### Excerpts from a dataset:
━━━━━━━━━━

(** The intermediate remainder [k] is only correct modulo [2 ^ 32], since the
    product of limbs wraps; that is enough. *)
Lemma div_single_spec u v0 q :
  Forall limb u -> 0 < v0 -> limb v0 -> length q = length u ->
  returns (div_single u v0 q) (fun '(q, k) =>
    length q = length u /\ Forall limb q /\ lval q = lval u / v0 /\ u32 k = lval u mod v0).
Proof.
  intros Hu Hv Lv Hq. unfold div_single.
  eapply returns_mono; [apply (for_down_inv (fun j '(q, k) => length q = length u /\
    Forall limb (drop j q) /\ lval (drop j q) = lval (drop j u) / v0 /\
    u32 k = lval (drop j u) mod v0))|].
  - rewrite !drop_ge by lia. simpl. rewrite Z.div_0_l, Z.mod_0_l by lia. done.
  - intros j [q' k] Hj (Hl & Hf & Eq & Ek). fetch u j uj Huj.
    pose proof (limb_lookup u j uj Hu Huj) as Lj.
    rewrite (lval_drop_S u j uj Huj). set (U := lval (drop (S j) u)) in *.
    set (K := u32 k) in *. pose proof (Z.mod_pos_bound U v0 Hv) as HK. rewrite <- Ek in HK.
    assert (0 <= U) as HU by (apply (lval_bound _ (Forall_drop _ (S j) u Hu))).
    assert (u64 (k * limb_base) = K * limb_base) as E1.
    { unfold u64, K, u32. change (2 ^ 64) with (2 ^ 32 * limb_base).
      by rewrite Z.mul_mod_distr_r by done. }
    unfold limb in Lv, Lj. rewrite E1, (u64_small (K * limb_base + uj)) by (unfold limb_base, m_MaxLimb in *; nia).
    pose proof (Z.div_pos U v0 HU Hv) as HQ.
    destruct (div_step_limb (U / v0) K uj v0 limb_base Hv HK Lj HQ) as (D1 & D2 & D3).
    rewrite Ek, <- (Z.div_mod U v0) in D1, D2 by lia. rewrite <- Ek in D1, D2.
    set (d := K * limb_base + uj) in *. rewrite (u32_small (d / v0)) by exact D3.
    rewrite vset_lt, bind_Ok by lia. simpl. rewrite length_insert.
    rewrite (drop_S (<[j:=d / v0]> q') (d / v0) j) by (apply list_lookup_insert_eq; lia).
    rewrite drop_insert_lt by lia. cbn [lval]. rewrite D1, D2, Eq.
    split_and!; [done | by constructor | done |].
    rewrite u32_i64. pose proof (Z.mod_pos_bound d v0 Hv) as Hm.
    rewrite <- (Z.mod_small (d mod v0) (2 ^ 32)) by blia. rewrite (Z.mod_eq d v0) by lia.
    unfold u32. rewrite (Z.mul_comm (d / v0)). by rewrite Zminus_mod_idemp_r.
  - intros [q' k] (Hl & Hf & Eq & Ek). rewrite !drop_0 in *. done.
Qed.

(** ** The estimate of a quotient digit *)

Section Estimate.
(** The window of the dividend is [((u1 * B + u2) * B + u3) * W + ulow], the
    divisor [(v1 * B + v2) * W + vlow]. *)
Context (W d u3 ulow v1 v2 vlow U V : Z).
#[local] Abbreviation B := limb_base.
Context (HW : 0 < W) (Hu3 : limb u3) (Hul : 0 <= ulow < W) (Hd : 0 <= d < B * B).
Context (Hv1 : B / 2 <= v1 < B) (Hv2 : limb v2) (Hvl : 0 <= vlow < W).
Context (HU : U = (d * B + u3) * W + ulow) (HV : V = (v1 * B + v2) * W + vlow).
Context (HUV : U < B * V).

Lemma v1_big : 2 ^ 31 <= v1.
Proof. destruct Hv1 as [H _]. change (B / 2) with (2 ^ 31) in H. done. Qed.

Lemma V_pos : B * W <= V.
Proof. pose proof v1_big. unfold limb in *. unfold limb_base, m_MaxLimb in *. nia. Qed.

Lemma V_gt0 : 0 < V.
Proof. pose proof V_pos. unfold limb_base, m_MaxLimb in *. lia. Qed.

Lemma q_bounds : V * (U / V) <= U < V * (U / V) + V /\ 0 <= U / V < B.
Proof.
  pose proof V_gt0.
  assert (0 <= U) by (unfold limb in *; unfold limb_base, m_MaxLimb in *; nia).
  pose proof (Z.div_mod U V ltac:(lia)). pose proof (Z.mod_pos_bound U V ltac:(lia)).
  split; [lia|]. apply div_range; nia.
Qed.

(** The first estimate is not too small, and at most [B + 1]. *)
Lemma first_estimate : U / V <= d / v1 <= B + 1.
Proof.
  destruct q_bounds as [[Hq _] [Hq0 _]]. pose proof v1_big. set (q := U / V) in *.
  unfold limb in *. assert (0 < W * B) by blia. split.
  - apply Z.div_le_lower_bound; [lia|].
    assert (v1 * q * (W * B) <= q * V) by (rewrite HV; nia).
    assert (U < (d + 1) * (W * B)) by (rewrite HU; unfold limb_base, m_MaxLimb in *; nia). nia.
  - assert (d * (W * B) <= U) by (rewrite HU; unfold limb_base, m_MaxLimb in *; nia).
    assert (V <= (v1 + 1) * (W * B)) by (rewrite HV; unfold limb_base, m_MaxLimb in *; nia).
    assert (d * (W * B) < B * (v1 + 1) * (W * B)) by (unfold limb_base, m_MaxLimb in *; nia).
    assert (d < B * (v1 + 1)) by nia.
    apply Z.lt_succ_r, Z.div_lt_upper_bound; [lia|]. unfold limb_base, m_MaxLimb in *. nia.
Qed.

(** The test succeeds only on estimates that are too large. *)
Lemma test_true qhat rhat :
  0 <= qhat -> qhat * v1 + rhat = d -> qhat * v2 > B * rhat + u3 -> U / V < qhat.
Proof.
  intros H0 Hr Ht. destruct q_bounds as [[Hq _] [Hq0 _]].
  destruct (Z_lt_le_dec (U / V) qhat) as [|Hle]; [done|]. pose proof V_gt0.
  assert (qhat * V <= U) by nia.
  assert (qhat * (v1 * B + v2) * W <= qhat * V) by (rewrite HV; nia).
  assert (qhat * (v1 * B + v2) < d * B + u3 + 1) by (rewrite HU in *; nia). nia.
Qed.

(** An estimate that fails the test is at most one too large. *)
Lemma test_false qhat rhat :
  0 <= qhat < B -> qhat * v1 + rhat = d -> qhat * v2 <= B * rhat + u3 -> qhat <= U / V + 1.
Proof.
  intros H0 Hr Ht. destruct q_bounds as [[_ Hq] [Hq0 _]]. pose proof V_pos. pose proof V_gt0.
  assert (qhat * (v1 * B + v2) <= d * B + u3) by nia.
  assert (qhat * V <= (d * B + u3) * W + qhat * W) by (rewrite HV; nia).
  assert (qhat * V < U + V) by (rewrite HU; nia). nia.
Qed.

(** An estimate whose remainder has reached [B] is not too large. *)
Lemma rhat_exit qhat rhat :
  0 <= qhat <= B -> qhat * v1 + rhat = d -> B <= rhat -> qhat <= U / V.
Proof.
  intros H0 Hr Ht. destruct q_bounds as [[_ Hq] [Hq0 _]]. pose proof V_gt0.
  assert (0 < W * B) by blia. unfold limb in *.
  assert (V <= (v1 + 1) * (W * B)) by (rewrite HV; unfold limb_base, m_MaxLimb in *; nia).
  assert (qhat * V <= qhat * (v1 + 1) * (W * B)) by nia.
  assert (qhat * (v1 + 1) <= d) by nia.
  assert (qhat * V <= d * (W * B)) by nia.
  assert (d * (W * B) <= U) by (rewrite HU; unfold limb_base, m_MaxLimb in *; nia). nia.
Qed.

━━━━━━━━━━

### TASK OBJECTIVE:
Retype the entries exactly from the first line, stopping after the line with "divisor [(v1 * B + v2) * W + vlow]. *)".

### TASK OUTPUT:
(** The intermediate remainder [k] is only correct modulo [2 ^ 32], since the
    product of limbs wraps; that is enough. *)
Lemma div_single_spec u v0 q :
  Forall limb u -> 0 < v0 -> limb v0 -> length q = length u ->
  returns (div_single u v0 q) (fun '(q, k) =>
    length q = length u /\ Forall limb q /\ lval q = lval u / v0 /\ u32 k = lval u mod v0).
Proof.
  intros Hu Hv Lv Hq. unfold div_single.
  eapply returns_mono; [apply (for_down_inv (fun j '(q, k) => length q = length u /\
    Forall limb (drop j q) /\ lval (drop j q) = lval (drop j u) / v0 /\
    u32 k = lval (drop j u) mod v0))|].
  - rewrite !drop_ge by lia. simpl. rewrite Z.div_0_l, Z.mod_0_l by lia. done.
  - intros j [q' k] Hj (Hl & Hf & Eq & Ek). fetch u j uj Huj.
    pose proof (limb_lookup u j uj Hu Huj) as Lj.
    rewrite (lval_drop_S u j uj Huj). set (U := lval (drop (S j) u)) in *.
    set (K := u32 k) in *. pose proof (Z.mod_pos_bound U v0 Hv) as HK. rewrite <- Ek in HK.
    assert (0 <= U) as HU by (apply (lval_bound _ (Forall_drop _ (S j) u Hu))).
    assert (u64 (k * limb_base) = K * limb_base) as E1.
    { unfold u64, K, u32. change (2 ^ 64) with (2 ^ 32 * limb_base).
      by rewrite Z.mul_mod_distr_r by done. }
    unfold limb in Lv, Lj. rewrite E1, (u64_small (K * limb_base + uj)) by (unfold limb_base, m_MaxLimb in *; nia).
    pose proof (Z.div_pos U v0 HU Hv) as HQ.
    destruct (div_step_limb (U / v0) K uj v0 limb_base Hv HK Lj HQ) as (D1 & D2 & D3).
    rewrite Ek, <- (Z.div_mod U v0) in D1, D2 by lia. rewrite <- Ek in D1, D2.
    set (d := K * limb_base + uj) in *. rewrite (u32_small (d / v0)) by exact D3.
    rewrite vset_lt, bind_Ok by lia. simpl. rewrite length_insert.
    rewrite (drop_S (<[j:=d / v0]> q') (d / v0) j) by (apply list_lookup_insert_eq; lia).
    rewrite drop_insert_lt by lia. cbn [lval]. rewrite D1, D2, Eq.
    split_and!; [done | by constructor | done |].
    rewrite u32_i64. pose proof (Z.mod_pos_bound d v0 Hv) as Hm.
    rewrite <- (Z.mod_small (d mod v0) (2 ^ 32)) by blia. rewrite (Z.mod_eq d v0) by lia.
    unfold u32. rewrite (Z.mul_comm (d / v0)). by rewrite Zminus_mod_idemp_r.
  - intros [q' k] (Hl & Hf & Eq & Ek). rewrite !drop_0 in *. done.
Qed.

(** ** The estimate of a quotient digit *)

Section Estimate.
(** The window of the dividend is [((u1 * B + u2) * B + u3) * W + ulow], the
    divisor [(v1 * B + v2) * W + vlow]. *)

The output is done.